**Exercise**
Please give the listing again in its entirety, exactly as written.

**Provided records**
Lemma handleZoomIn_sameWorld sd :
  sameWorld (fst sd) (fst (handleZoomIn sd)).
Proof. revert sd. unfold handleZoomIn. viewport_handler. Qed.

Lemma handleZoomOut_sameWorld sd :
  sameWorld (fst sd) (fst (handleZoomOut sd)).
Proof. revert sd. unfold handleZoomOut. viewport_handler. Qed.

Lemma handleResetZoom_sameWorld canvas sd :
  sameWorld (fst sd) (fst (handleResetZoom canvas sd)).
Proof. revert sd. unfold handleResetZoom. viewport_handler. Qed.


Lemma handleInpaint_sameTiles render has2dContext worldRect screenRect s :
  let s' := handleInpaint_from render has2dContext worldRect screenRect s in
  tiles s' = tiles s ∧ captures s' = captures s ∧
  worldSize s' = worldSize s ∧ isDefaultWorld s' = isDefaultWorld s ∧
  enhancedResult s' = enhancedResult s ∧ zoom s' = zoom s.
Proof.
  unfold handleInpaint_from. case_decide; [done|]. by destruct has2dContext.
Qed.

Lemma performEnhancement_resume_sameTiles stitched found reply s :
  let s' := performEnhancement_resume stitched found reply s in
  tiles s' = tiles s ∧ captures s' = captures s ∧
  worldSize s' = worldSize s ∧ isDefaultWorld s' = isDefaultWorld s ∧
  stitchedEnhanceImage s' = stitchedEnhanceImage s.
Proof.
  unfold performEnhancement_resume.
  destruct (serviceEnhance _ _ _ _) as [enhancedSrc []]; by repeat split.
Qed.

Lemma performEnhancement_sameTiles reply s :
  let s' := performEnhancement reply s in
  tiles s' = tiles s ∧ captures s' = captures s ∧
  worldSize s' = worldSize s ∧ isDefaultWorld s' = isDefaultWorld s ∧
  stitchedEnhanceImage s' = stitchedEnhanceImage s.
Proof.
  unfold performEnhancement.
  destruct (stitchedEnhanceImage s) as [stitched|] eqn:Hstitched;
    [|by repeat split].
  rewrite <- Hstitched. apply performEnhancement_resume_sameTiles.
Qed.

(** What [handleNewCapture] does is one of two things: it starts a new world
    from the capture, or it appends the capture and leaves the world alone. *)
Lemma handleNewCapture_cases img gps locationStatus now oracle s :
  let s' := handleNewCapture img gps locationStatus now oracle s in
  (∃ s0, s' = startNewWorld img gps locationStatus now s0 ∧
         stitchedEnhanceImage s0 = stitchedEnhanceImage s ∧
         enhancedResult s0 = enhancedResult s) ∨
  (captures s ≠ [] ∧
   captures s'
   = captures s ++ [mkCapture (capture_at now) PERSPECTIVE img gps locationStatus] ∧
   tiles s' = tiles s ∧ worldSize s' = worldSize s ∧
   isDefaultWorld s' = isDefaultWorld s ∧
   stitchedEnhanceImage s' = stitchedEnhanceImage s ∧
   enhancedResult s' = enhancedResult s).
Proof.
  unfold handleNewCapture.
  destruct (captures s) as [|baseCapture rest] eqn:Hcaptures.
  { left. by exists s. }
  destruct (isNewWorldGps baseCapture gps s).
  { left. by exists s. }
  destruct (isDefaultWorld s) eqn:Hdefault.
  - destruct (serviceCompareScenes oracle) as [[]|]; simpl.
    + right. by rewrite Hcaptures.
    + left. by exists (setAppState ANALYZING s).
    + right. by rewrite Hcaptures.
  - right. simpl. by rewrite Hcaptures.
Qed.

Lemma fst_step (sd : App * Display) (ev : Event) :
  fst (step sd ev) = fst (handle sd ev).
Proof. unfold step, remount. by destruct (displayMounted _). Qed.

**Result for this exercise**
Lemma handleZoomIn_sameWorld sd :
  sameWorld (fst sd) (fst (handleZoomIn sd)).
Proof. revert sd. unfold handleZoomIn. viewport_handler. Qed.

Lemma handleZoomOut_sameWorld sd :
  sameWorld (fst sd) (fst (handleZoomOut sd)).
Proof. revert sd. unfold handleZoomOut. viewport_handler. Qed.

Lemma handleResetZoom_sameWorld canvas sd :
  sameWorld (fst sd) (fst (handleResetZoom canvas sd)).
Proof. revert sd. unfold handleResetZoom. viewport_handler. Qed.


Lemma handleInpaint_sameTiles render has2dContext worldRect screenRect s :
  let s' := handleInpaint_from render has2dContext worldRect screenRect s in
  tiles s' = tiles s ∧ captures s' = captures s ∧
  worldSize s' = worldSize s ∧ isDefaultWorld s' = isDefaultWorld s ∧
  enhancedResult s' = enhancedResult s ∧ zoom s' = zoom s.
Proof.
  unfold handleInpaint_from. case_decide; [done|]. by destruct has2dContext.
Qed.

Lemma performEnhancement_resume_sameTiles stitched found reply s :
  let s' := performEnhancement_resume stitched found reply s in
  tiles s' = tiles s ∧ captures s' = captures s ∧
  worldSize s' = worldSize s ∧ isDefaultWorld s' = isDefaultWorld s ∧
  stitchedEnhanceImage s' = stitchedEnhanceImage s.
Proof.
  unfold performEnhancement_resume.
  destruct (serviceEnhance _ _ _ _) as [enhancedSrc []]; by repeat split.
Qed.

Lemma performEnhancement_sameTiles reply s :
  let s' := performEnhancement reply s in
  tiles s' = tiles s ∧ captures s' = captures s ∧
  worldSize s' = worldSize s ∧ isDefaultWorld s' = isDefaultWorld s ∧
  stitchedEnhanceImage s' = stitchedEnhanceImage s.
Proof.
  unfold performEnhancement.
  destruct (stitchedEnhanceImage s) as [stitched|] eqn:Hstitched;
    [|by repeat split].
  rewrite <- Hstitched. apply performEnhancement_resume_sameTiles.
Qed.

(** What [handleNewCapture] does is one of two things: it starts a new world
    from the capture, or it appends the capture and leaves the world alone. *)
Lemma handleNewCapture_cases img gps locationStatus now oracle s :
  let s' := handleNewCapture img gps locationStatus now oracle s in
  (∃ s0, s' = startNewWorld img gps locationStatus now s0 ∧
         stitchedEnhanceImage s0 = stitchedEnhanceImage s ∧
         enhancedResult s0 = enhancedResult s) ∨
  (captures s ≠ [] ∧
   captures s'
   = captures s ++ [mkCapture (capture_at now) PERSPECTIVE img gps locationStatus] ∧
   tiles s' = tiles s ∧ worldSize s' = worldSize s ∧
   isDefaultWorld s' = isDefaultWorld s ∧
   stitchedEnhanceImage s' = stitchedEnhanceImage s ∧
   enhancedResult s' = enhancedResult s).
Proof.
  unfold handleNewCapture.
  destruct (captures s) as [|baseCapture rest] eqn:Hcaptures.
  { left. by exists s. }
  destruct (isNewWorldGps baseCapture gps s).
  { left. by exists s. }
  destruct (isDefaultWorld s) eqn:Hdefault.
  - destruct (serviceCompareScenes oracle) as [[]|]; simpl.
    + right. by rewrite Hcaptures.
    + left. by exists (setAppState ANALYZING s).
    + right. by rewrite Hcaptures.
  - right. simpl. by rewrite Hcaptures.
Qed.

Lemma fst_step (sd : App * Display) (ev : Event) :
  fst (step sd ev) = fst (handle sd ev).
Proof. unfold step, remount. by destruct (displayMounted _). Qed.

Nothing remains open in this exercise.